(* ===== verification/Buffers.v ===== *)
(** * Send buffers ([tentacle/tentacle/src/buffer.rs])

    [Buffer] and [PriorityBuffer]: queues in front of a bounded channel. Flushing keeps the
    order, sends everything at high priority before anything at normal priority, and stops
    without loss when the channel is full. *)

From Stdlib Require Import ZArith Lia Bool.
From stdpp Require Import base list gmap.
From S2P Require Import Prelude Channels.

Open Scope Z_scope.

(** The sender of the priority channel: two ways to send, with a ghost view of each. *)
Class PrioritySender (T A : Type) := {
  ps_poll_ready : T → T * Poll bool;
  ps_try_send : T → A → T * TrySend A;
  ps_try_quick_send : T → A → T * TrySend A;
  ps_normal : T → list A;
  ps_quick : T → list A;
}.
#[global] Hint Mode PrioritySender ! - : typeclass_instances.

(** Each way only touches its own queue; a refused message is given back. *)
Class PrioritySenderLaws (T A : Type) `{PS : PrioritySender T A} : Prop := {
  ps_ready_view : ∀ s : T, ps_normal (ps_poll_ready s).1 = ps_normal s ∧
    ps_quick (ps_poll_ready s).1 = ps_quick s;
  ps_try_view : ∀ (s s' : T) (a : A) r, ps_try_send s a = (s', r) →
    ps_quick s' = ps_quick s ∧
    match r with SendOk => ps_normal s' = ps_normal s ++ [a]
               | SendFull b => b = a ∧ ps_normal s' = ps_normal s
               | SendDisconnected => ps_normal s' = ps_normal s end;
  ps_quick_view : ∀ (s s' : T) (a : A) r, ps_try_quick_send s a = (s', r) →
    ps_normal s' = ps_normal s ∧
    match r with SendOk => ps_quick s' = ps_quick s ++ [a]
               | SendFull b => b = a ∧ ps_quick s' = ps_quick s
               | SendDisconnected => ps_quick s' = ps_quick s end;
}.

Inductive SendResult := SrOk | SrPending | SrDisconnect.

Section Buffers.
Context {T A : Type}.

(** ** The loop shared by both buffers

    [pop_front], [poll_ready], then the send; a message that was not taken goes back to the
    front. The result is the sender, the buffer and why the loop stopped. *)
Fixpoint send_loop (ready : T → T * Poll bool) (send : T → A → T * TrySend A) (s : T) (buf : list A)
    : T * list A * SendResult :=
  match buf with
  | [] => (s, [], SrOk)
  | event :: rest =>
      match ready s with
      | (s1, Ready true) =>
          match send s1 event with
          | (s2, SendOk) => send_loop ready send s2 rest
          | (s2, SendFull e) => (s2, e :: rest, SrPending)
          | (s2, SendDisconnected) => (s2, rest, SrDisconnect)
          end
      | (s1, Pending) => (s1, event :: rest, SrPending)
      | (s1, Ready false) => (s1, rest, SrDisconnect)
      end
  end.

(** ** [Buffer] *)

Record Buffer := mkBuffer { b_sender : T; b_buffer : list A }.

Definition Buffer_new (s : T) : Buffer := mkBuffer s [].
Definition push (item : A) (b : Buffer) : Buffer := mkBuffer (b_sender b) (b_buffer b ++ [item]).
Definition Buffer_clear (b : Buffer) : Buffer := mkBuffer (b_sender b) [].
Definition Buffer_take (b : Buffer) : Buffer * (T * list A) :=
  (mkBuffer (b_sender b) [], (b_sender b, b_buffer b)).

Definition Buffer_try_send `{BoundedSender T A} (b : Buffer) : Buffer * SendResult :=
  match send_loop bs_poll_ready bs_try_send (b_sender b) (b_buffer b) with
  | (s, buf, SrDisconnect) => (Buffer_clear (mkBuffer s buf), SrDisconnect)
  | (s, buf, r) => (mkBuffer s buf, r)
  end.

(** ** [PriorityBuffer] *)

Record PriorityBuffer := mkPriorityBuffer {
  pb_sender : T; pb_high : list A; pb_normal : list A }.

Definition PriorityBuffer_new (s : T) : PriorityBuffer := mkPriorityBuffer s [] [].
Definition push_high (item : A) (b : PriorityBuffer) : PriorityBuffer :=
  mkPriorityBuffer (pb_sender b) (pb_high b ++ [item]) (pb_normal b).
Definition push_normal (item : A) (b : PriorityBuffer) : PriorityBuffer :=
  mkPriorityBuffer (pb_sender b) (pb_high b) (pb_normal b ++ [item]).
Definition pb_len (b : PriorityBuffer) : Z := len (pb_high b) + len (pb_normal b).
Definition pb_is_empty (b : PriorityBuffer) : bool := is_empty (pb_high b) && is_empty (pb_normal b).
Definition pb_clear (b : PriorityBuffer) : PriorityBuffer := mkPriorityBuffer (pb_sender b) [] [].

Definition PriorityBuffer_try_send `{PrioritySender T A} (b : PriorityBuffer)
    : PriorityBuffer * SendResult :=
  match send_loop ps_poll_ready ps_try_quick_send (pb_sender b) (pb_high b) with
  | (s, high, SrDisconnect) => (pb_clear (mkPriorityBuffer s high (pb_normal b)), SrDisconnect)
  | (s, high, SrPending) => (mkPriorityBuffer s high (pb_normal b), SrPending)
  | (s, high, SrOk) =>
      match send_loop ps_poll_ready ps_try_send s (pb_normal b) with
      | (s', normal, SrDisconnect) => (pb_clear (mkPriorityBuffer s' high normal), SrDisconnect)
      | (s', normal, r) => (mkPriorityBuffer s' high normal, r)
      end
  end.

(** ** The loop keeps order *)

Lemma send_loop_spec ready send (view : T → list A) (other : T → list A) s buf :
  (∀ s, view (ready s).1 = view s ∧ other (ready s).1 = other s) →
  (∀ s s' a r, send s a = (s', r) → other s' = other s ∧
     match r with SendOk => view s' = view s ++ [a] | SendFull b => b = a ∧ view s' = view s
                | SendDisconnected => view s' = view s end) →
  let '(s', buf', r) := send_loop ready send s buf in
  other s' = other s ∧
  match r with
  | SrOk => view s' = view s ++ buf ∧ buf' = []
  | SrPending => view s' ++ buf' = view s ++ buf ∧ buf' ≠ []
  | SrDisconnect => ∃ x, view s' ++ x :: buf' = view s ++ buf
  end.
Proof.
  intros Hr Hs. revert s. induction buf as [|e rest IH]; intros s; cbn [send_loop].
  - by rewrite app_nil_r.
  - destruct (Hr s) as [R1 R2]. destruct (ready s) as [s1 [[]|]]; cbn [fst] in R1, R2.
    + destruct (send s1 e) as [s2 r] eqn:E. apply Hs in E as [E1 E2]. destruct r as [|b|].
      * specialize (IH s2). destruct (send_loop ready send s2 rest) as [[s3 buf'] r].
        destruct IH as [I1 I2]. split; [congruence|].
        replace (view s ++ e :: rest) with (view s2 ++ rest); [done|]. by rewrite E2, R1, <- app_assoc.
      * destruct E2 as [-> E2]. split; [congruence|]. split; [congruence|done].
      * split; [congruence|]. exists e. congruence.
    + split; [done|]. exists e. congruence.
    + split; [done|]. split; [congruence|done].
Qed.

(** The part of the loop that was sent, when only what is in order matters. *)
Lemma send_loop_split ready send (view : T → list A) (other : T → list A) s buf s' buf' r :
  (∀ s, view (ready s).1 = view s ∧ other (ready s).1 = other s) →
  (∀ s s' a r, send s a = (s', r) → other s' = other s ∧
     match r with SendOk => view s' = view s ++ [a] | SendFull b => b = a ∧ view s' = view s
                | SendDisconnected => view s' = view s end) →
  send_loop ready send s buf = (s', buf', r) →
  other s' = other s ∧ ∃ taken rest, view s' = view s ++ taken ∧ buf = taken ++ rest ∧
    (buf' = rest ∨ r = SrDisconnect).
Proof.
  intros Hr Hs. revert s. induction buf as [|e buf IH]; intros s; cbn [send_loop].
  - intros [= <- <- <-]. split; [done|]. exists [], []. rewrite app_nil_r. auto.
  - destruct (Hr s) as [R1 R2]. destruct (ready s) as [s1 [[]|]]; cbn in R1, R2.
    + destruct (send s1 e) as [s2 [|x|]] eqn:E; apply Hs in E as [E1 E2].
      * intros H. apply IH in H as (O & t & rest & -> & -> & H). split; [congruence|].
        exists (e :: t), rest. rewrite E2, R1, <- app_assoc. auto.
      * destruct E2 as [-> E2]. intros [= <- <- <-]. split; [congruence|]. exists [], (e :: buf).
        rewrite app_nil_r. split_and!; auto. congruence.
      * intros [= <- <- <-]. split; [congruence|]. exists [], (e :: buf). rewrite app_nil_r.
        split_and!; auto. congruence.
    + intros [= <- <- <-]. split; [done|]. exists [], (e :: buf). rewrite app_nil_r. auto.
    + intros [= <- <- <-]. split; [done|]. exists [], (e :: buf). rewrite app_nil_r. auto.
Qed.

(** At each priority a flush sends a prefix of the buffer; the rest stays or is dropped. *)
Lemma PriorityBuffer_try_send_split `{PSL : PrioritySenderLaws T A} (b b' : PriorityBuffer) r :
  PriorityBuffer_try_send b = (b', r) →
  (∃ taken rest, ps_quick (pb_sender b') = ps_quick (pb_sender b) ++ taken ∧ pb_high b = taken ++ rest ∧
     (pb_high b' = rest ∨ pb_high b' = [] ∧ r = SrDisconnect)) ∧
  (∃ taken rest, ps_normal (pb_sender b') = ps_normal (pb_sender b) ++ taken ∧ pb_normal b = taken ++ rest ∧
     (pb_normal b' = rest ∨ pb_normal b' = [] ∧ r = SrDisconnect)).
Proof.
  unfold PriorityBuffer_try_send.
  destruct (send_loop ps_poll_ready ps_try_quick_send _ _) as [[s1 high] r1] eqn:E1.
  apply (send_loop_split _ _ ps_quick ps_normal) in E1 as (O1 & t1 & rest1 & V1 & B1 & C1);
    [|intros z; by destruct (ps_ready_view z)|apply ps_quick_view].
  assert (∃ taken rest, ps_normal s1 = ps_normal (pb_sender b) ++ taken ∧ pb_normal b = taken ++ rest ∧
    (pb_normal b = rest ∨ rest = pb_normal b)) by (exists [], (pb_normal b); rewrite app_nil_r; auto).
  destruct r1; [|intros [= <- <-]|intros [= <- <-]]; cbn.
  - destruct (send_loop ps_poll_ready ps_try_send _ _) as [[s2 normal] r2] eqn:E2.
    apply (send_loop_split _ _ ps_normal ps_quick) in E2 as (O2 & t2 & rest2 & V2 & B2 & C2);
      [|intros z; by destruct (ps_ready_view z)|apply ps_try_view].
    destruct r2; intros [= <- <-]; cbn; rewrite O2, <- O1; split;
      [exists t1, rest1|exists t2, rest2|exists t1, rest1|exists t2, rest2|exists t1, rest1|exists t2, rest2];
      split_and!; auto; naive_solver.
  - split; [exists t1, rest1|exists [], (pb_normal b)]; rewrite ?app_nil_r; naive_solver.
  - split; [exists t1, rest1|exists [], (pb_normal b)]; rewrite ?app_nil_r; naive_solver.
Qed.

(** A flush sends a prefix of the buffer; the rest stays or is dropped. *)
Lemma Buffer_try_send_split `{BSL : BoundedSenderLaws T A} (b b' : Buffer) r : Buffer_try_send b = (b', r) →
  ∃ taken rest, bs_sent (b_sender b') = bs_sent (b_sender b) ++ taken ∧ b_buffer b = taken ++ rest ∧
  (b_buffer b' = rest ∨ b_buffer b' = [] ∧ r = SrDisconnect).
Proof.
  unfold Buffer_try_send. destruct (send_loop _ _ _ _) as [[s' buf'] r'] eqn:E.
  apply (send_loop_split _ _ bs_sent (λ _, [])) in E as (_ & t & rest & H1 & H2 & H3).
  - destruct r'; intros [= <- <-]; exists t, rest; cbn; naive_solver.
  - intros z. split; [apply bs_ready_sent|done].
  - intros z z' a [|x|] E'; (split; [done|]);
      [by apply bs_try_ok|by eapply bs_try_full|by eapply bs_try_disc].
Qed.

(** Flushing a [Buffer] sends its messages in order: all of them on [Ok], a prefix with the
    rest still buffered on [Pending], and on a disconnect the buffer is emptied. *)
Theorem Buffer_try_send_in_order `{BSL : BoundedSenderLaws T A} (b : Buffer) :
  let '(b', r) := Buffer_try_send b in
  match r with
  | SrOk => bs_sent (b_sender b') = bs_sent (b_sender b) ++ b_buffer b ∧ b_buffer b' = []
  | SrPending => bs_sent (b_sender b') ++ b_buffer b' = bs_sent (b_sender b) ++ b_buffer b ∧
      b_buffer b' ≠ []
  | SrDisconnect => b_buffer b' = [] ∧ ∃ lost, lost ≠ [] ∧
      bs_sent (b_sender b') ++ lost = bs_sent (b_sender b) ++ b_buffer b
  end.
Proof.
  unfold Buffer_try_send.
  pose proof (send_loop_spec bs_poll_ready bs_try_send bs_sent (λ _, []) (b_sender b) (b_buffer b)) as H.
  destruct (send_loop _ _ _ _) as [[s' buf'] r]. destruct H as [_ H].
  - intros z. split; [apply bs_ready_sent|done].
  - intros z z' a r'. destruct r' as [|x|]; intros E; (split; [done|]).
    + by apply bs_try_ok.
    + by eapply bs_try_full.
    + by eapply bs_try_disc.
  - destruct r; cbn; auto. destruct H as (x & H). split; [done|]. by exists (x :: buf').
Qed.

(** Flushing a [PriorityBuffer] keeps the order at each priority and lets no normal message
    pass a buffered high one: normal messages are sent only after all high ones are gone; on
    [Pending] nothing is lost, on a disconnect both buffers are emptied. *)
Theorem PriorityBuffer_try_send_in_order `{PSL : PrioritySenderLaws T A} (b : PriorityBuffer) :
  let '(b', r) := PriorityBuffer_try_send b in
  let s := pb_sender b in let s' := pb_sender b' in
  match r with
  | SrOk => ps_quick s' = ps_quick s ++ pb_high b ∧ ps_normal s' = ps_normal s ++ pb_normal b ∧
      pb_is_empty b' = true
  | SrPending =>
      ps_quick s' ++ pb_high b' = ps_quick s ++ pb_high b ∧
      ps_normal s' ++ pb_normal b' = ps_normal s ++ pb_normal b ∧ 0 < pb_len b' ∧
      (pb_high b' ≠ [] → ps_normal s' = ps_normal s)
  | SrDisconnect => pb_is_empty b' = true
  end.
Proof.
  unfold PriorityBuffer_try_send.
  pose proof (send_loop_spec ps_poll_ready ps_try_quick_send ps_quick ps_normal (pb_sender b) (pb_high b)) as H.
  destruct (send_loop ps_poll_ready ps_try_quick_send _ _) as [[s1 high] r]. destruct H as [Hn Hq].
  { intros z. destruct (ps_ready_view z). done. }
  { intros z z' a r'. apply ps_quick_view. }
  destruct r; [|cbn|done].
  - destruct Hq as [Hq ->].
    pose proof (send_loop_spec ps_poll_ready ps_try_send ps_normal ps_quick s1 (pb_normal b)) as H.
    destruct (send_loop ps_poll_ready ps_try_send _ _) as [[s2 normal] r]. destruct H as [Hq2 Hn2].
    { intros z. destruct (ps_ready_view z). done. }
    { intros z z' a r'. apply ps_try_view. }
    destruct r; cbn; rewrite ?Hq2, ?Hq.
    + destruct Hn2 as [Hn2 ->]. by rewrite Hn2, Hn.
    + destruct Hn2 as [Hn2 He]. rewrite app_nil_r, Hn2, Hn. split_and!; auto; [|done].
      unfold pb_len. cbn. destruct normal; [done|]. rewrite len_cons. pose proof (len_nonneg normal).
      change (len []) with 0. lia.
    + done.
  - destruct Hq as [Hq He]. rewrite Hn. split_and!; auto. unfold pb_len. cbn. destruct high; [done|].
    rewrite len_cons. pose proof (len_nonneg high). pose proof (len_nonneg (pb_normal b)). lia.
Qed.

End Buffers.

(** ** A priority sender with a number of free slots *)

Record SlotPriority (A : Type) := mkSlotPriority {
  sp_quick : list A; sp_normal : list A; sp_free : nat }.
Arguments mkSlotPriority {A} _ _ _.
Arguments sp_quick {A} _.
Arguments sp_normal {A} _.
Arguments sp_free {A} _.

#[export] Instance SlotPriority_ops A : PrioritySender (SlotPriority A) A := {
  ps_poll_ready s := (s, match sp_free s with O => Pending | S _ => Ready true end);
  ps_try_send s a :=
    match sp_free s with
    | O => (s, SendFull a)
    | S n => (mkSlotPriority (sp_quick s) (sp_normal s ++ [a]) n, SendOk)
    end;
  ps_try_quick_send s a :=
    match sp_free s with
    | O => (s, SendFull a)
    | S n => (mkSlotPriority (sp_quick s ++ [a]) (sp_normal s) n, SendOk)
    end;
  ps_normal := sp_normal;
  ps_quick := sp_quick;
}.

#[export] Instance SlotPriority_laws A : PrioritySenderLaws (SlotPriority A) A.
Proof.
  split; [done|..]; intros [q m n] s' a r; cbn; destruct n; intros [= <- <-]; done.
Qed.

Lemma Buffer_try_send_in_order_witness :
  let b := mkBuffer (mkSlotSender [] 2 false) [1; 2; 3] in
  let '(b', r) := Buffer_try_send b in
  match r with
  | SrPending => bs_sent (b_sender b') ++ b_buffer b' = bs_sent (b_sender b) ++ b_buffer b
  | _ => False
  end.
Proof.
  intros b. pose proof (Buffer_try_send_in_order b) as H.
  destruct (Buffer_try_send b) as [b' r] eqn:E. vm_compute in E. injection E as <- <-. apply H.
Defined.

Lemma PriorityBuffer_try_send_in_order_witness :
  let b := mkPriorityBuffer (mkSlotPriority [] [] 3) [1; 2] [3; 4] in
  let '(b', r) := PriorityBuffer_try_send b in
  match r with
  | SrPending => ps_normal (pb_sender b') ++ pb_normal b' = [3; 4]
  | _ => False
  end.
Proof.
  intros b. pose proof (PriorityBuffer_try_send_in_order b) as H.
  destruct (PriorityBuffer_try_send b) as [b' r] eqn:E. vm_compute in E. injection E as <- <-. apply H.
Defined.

**PROBLEM STATEMENT**
Only a number is needed here: how many lines of the data include the word "Require"?

**RESPONSE BELOW**
3